Stored items

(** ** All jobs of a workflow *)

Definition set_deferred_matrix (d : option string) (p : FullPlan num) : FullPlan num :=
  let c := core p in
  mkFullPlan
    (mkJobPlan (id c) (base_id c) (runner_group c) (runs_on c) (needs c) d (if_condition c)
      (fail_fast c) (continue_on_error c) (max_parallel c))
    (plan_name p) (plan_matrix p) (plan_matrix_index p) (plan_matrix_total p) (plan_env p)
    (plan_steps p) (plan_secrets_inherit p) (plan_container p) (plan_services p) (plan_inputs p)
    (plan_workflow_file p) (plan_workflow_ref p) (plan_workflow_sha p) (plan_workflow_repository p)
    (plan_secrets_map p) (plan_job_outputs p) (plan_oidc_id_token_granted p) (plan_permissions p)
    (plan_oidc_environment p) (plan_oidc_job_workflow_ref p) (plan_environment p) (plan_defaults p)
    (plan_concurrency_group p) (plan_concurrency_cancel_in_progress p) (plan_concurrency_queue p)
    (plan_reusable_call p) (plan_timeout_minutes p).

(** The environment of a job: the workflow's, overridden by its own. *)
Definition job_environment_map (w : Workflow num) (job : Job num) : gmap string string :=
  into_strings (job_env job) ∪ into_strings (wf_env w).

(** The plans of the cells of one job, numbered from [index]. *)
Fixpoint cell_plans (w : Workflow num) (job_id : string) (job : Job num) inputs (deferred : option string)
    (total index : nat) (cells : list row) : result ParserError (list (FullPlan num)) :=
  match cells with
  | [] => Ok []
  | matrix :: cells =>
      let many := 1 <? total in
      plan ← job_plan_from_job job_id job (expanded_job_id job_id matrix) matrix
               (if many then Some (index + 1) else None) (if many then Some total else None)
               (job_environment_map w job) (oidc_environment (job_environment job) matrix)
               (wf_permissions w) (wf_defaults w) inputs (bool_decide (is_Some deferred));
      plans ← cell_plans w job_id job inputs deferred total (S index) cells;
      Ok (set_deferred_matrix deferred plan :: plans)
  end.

■ The problem ■
Output the records exactly, so that each line matches what was given.

■ Problem solution ■
(** ** All jobs of a workflow *)

Definition set_deferred_matrix (d : option string) (p : FullPlan num) : FullPlan num :=
  let c := core p in
  mkFullPlan
    (mkJobPlan (id c) (base_id c) (runner_group c) (runs_on c) (needs c) d (if_condition c)
      (fail_fast c) (continue_on_error c) (max_parallel c))
    (plan_name p) (plan_matrix p) (plan_matrix_index p) (plan_matrix_total p) (plan_env p)
    (plan_steps p) (plan_secrets_inherit p) (plan_container p) (plan_services p) (plan_inputs p)
    (plan_workflow_file p) (plan_workflow_ref p) (plan_workflow_sha p) (plan_workflow_repository p)
    (plan_secrets_map p) (plan_job_outputs p) (plan_oidc_id_token_granted p) (plan_permissions p)
    (plan_oidc_environment p) (plan_oidc_job_workflow_ref p) (plan_environment p) (plan_defaults p)
    (plan_concurrency_group p) (plan_concurrency_cancel_in_progress p) (plan_concurrency_queue p)
    (plan_reusable_call p) (plan_timeout_minutes p).

(** The environment of a job: the workflow's, overridden by its own. *)
Definition job_environment_map (w : Workflow num) (job : Job num) : gmap string string :=
  into_strings (job_env job) ∪ into_strings (wf_env w).

(** The plans of the cells of one job, numbered from [index]. *)
Fixpoint cell_plans (w : Workflow num) (job_id : string) (job : Job num) inputs (deferred : option string)
    (total index : nat) (cells : list row) : result ParserError (list (FullPlan num)) :=
  match cells with
  | [] => Ok []
  | matrix :: cells =>
      let many := 1 <? total in
      plan ← job_plan_from_job job_id job (expanded_job_id job_id matrix) matrix
               (if many then Some (index + 1) else None) (if many then Some total else None)
               (job_environment_map w job) (oidc_environment (job_environment job) matrix)
               (wf_permissions w) (wf_defaults w) inputs (bool_decide (is_Some deferred));
      plans ← cell_plans w job_id job inputs deferred total (S index) cells;
      Ok (set_deferred_matrix deferred plan :: plans)
  end.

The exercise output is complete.